There are many different aspects to encryption over a wireless network. In this video, you’ll learn about WPA2, WPA3, pre-shared keys, SAE, and more.
If you’re using a wireless network in your company, then you’re probably sending sensitive information over that network all the time. This means that we need to limit the people who might have access to that wireless network to provide the confidentiality we need to secure all of our data. This means that we’ll need to authenticate users before granting them access to the wireless network.
This usually involves assigning a username, a password, and there’s very often even multifactor authentication we might add to that. And you have to provide all of that information before you get access to the wireless network. This ensures that everything sent across the network is only sent to people who are authorized to be on the wireless network. And it ensures that everything we’re sending over that wireless network is encrypted and protected.
And there’s also a mechanism within the wireless network that ensures the data that was sent is what is being properly received on the other side. This is commonly referred to as a Message Integrity Check, or an MIC.
One type of encryption you might find on a legacy wireless device is WPA. This is WPA without a number after it. This was the original version of Wi-Fi Protected Access. And it was introduced in 2002 as a replacement for WEB, or Wired Equivalent Privacy. We found significant cryptographic vulnerabilities in the WEB. We immediately removed it from our networks. And we replaced it with WPA.
But we knew that WPA would not be the final version of a protected protocol on our wireless networks. But we needed something in the short term that would be able to use the same hardware that we were using with the Wired Equivalent Privacy encryption. This means that we created WPA using an encryption cipher of RC4, along with a Temporal Key Integrity Protocol, or TKIP. This included a larger Initialization Vector, or IV. And it encrypted the hash communication being sent across the wireless network. Every packet sent across the wireless network had its own encryption key, which resolved some of the problems we had with the older WEB protocol.

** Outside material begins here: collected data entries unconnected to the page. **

(* ===== verification/CacheOutbox.v ===== *)
(** * The retry queue of the appointment cache
    (app/booking/infrastructure/cache_outbox.py,
    app/booking/application/cache_outbox_relay.py, and the reliable POST of
    app/integrations/ushauth_client.py)

    A call to the appointment cache of ushauth that fails for a passing reason is
    stored and replayed with a growing delay.  The queue has its own table and
    its own transactions, hence its own state; what ushauth answers is a function
    of the calls made so far.  The state remembers every call with the time its
    request was made. *)

From S2P Require Import Prelude Exceptions Effects Store.
#[local] Open Scope Z_scope.

(** ** Calls and their failures (ushauth_client.py, [_post]) *)

(** What comes back from an HTTP POST; [None] for a body that is not JSON. *)
Inductive HttpAnswer := Answered (status : Z) (body : option jdict) | TimedOut | TransportFailed.

(** The exceptions [_post] ends in. *)
Inductive Failure :=
  | TransportError                    (** [httpx.TransportError] *)
  | BadBody                           (** [ValueError] of [response.json()] *)
  | Failed (c : exc_class) (upstream_status : option Z).

Definition post_failure (a : HttpAnswer) : option Failure :=
  match a with
  | Answered status body =>
      if (200 <=? status) && (status <? 300) then match body with Some _ => None | None => Some BadBody end
      else if status =? 404 then Some (Failed NotFoundError None)
      else if (status =? 401) || (status =? 403) then Some (Failed AuthorizationError None)
      else Some (Failed GatewayError (Some status))
  | TimedOut => Some (Failed GatewayTimeoutError None)
  | TransportFailed => Some TransportError
  end.

Definition is_retryable_upstream_error (f : Failure) : bool :=
  match f with
  | TransportError => true
  | BadBody => false
  | Failed c upstream_status =>
      if issubclass c GatewayTimeoutError then true
      else if issubclass c NotFoundError || issubclass c AuthorizationError then false
      else if issubclass c GatewayError
           then match upstream_status with None => true | Some st => (500 <=? st) || (st =? 429) end
           else false
  end.
(** [isinstance(exc, (httpx.HTTPError, OSError))]. *)
Definition is_http_error (f : Failure) : bool := match f with TransportError => true | _ => false end.

(** ** The queue (cache_outbox.py) *)

Inductive OutboxStatus := PENDING | DELIVERED | DEAD.
#[export] Instance OutboxStatus_eq_dec : EqDecision OutboxStatus.
Proof. solve_decision. Defined.

Record OutboxRow := mk_row {
  ox_booking_id : string; ox_path : string; ox_payload : jdict; ox_status : OutboxStatus; ox_attempts : Z;
  ox_max_attempts : Z; ox_created_at : Z; ox_next_attempt_at : Z; ox_delivered_at : option Z }.
#[export] Instance eta_OutboxRow : Eta OutboxRow := λ r, mk_row
  r.(ox_booking_id) r.(ox_path) r.(ox_payload) r.(ox_status) r.(ox_attempts) r.(ox_max_attempts) r.(ox_created_at)
  r.(ox_next_attempt_at) r.(ox_delivered_at).

(** A call that was sent: for whom, what, when its request was made, and whether
    ushauth acknowledged it. *)
Record PostCall := mk_post { pc_booking_id : string; pc_path : string; pc_payload : jdict; pc_requested_at : Z; pc_acknowledged : bool }.

Record OutboxStore := mk_outbox { ob_now : Z; outbox : gmap Z OutboxRow; ob_calls : list PostCall }.
#[export] Instance eta_OutboxStore : Eta OutboxStore := λ s, mk_outbox s.(ob_now) s.(outbox) s.(ob_calls).
Definition empty_outbox (t : Z) : OutboxStore := mk_outbox t ∅ [].

(** ** Enqueue and replay (cache_outbox_relay.py) *)

Definition us_per_second : Z := 1000000.
Definition _LEASE_SECONDS : Z := 90.
Definition _MAX_BACKOFF_SECONDS : Z := 15 * 60.

Definition backoff_seconds (attempts : Z) : Z := Z.min (10 * 2 ^ Z.max (attempts - 1) 0) _MAX_BACKOFF_SECONDS.

Class Upstream := { http_post : list PostCall → string → jdict → HttpAnswer }.

(** The counters [process_outbox_once] returns. *)
Record Stats := mk_stats { st_delivered : Z; st_retried : Z; st_dead : Z }.

Section relay.
Context `{Upstream}.
Context (CACHE_OUTBOX_ENABLED : bool) (CACHE_OUTBOX_MAX_ATTEMPTS CACHE_OUTBOX_BATCH_SIZE : Z).

(** One POST: its failure, if any. *)
Definition _post (booking_id path : string) (payload : jdict) (requested_at : Z) : M OutboxStore (option Failure) :=
  f ← gets (λ s, post_failure (http_post s.(ob_calls) path payload));
  modify (λ s, s <| ob_calls := s.(ob_calls) ++ [mk_post booking_id path payload requested_at (bool_decide (f = None))] |>) ;;
  mret f.

Definition enqueue_cache_request (path : string) (payload : jdict) (booking_id : string) : M OutboxStore () :=
  modify (λ s, s <| outbox := <[new_id s.(outbox) :=
    mk_row booking_id path payload PENDING 1 CACHE_OUTBOX_MAX_ATTEMPTS s.(ob_now)
      (s.(ob_now) + backoff_seconds 1 * us_per_second) None]> s.(outbox) |>).

Definition is_pending_of (booking_id : string) (r : OutboxRow) : bool :=
  String.eqb r.(ox_booking_id) booking_id && (r.(ox_status) ==? PENDING).
Definition has_pending_for_booking (booking_id : string) (s : OutboxStore) : bool := existsb (is_pending_of booking_id) (rows s.(outbox)).

(** A row that may be replayed: due, and the oldest of its booking. *)
Definition claimable (s : OutboxStore) (r : OutboxRow) : bool :=
  (r.(ox_status) ==? PENDING) && (r.(ox_next_attempt_at) <=? s.(ob_now)) &&
  negb (existsb (λ o, is_pending_of r.(ox_booking_id) o && (o.(ox_created_at) <? r.(ox_created_at))) (rows s.(outbox))).

Definition due_batch (limit : Z) (s : OutboxStore) : list (Z * OutboxRow) :=
  take (Z.to_nat limit) (sorted_by (λ '(_, r), r.(ox_created_at)) (List.filter (λ '(_, r), claimable s r) (map_to_list s.(outbox)))).
Definition _finish (row_id : Z) (f : OutboxRow → OutboxRow) : M OutboxStore () :=
  modify (λ s, s <| outbox := alter f row_id s.(outbox) |>).
Definition _claim_due_batch (limit : Z) : M OutboxStore (list (Z * OutboxRow)) :=
  s ← get;
  let batch := due_batch limit s in
  for_each batch (λ '(id, _), _finish id (λ r, r <| ox_next_attempt_at := s.(ob_now) + _LEASE_SECONDS * us_per_second |>)) ;;
  mret batch.

(** [row.max_attempts or settings.CACHE_OUTBOX_MAX_ATTEMPTS]. *)
Definition attempts_allowed (r : OutboxRow) : Z := or_int r.(ox_max_attempts) CACHE_OUTBOX_MAX_ATTEMPTS.

(** One row of the batch: what it adds to the blocked bookings and the counters. *)
Definition replay_row (id : Z) (row : OutboxRow) (blocked_bookings : list string) (stats : Stats) : M OutboxStore (list string * Stats) :=
  now_ ← gets ob_now;
  let retry_at (attempts : Z) (r : OutboxRow) : OutboxRow := r <| ox_next_attempt_at := now_ + backoff_seconds attempts * us_per_second |> in
  if row.(ox_booking_id) in? blocked_bookings then _finish id (retry_at 1) ;; mret (blocked_bookings, stats)
  else
    answer ← _post row.(ox_booking_id) row.(ox_path) row.(ox_payload) row.(ox_created_at);
    match answer with
    | None =>
        _finish id (λ r, r <| ox_status := DELIVERED |> <| ox_delivered_at := Some now_ |>) ;;
        mret (blocked_bookings, mk_stats (stats.(st_delivered) + 1) stats.(st_retried) stats.(st_dead))
    | Some f =>
        let attempts := row.(ox_attempts) + 1 in
        let retryable := is_retryable_upstream_error f || is_http_error f in
        if negb retryable || (attempts_allowed row <=? attempts)
        then _finish id (λ r, r <| ox_status := DEAD |> <| ox_attempts := attempts |>) ;;
             mret (blocked_bookings, mk_stats stats.(st_delivered) stats.(st_retried) (stats.(st_dead) + 1))
        else _finish id (λ r, retry_at attempts r <| ox_attempts := attempts |>) ;;
             mret (row.(ox_booking_id) :: blocked_bookings, mk_stats stats.(st_delivered) (stats.(st_retried) + 1) stats.(st_dead))
    end.

Fixpoint replay (batch : list (Z * OutboxRow)) (blocked_bookings : list string) (stats : Stats) : M OutboxStore Stats :=
  match batch with
  | [] => mret stats
  | (id, row) :: batch =>
      '(blocked_bookings, stats) ← replay_row id row blocked_bookings stats;
      replay batch blocked_bookings stats
  end.

Definition process_outbox_once : M OutboxStore Stats :=
  batch ← _claim_due_batch CACHE_OUTBOX_BATCH_SIZE;
  replay batch [] (mk_stats 0 0 0).

(** ** The reliable POST (ushauth_client.py, [_post_reliable]) *)

Inductive Reliable := Acknowledged | Queued | PostFailed (f : Failure).

Definition _post_reliable (path : string) (payload : jdict) (booking_id : string) : M OutboxStore Reliable :=
  pending ← gets (has_pending_for_booking booking_id);
  if CACHE_OUTBOX_ENABLED && pending
  then enqueue_cache_request path payload booking_id ;; mret Queued
  else
    now_ ← gets ob_now;
    answer ← _post booking_id path payload now_;
    match answer with
    | None => mret Acknowledged
    | Some f =>
        when (CACHE_OUTBOX_ENABLED && is_retryable_upstream_error f) (enqueue_cache_request path payload booking_id) ;;
        mret (PostFailed f)
    end.

(** ** Histories: requests and ticks of the relay, at advancing times *)

Inductive OutboxStep := Request (path : string) (payload : jdict) (booking_id : string) | RelayTick.
Definition outbox_step (step : Z * OutboxStep) (s : OutboxStore) : OutboxStore :=
  let s := s <| ob_now := s.(ob_now) + step.1 |> in
  match step.2 with
  | Request path payload booking_id => (_post_reliable path payload booking_id s).2
  | RelayTick => (process_outbox_once s).2
  end.
Definition outbox_run (l : list (Z * OutboxStep)) (s : OutboxStore) : OutboxStore := foldl (λ s x, outbox_step x s) s l.
End relay.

The problem with wireless networks, of course, is that this is information that’s going over the air. If you happen to know what frequencies are in use and you have the proper equipment, you can grab that information from the air and look at it.
This means that if you want to send something that’s private or personal over this wireless network, you need to encrypt the data so that if someone does intercept that information going over the air, they wouldn’t be able to read anything that they’ve received. You have to have the right encryption key to be able to send and receive information over this wireless network. And we commonly see this implemented on today’s wireless networks using WPA2 and WPA3.
WPA2 is Wi-Fi Protected Access version II. The certification for this began in 2004. And it uses a block mode of encryption called CCMP. CCMP stands for Counter Mode with Cipher Block Chaining Message Authentication Code Protocol. You might also see this referred to as Counter/CBC-MAC Protocol.
This isn’t just one technology that’s used to protect the data. It’s a combination of technologies. And CCMP uses the AES encryption mechanism for data confidentiality. And it uses CBC-MAC as the Message Integrity Check, or MIC.
In 2018, an updated version of WPA was introduced. This is Wi-FI Protected Access 3, or WPA3. Instead of using CCMP, WPA3 uses GCMP. This is the Galois/Counter Mode Protocol, which is considered to be a stronger encryption method than the older WPA2. This allows us to encrypt data using AES. It includes a message integrity check. But it includes this with a Galois Message Authentication Code, or GMAC.
To date, we have not had any significant cryptographic vulnerabilities associated with WPA2. But there are some shortcomings with WPA2 that could allow someone to perform a brute force attack on a hashed password.
There’s a handshake method that occurs between the client and the access point when connecting to a WPA2 network. If you’re using a pre-shared key or shared password that’s used for the entire wireless network, there are ways to derive the hash that is sent across that wireless network.
Now, with the hash itself, you’re not able to gain access to the network. But if you’re able to take that hash and perform a brute force, you could eventually determine what that pre-shared key happens to be.
One constant challenge as we’re trying to protect against brute force is keeping up with the technology and the changes in speed that we have with our systems. If you’re using a short pre-shared key or you’re using a name that’s very common from the dictionary, those would be very easy to brute force. But we’ve also been able to increase the speed of our brute force attacks by including graphics processing units or cloud-based password cracking. If someone is able to capture the hash, brute force the hash, and ultimately determine the pre-shared key, then they would, effectively, have access to the rest of the wireless network data.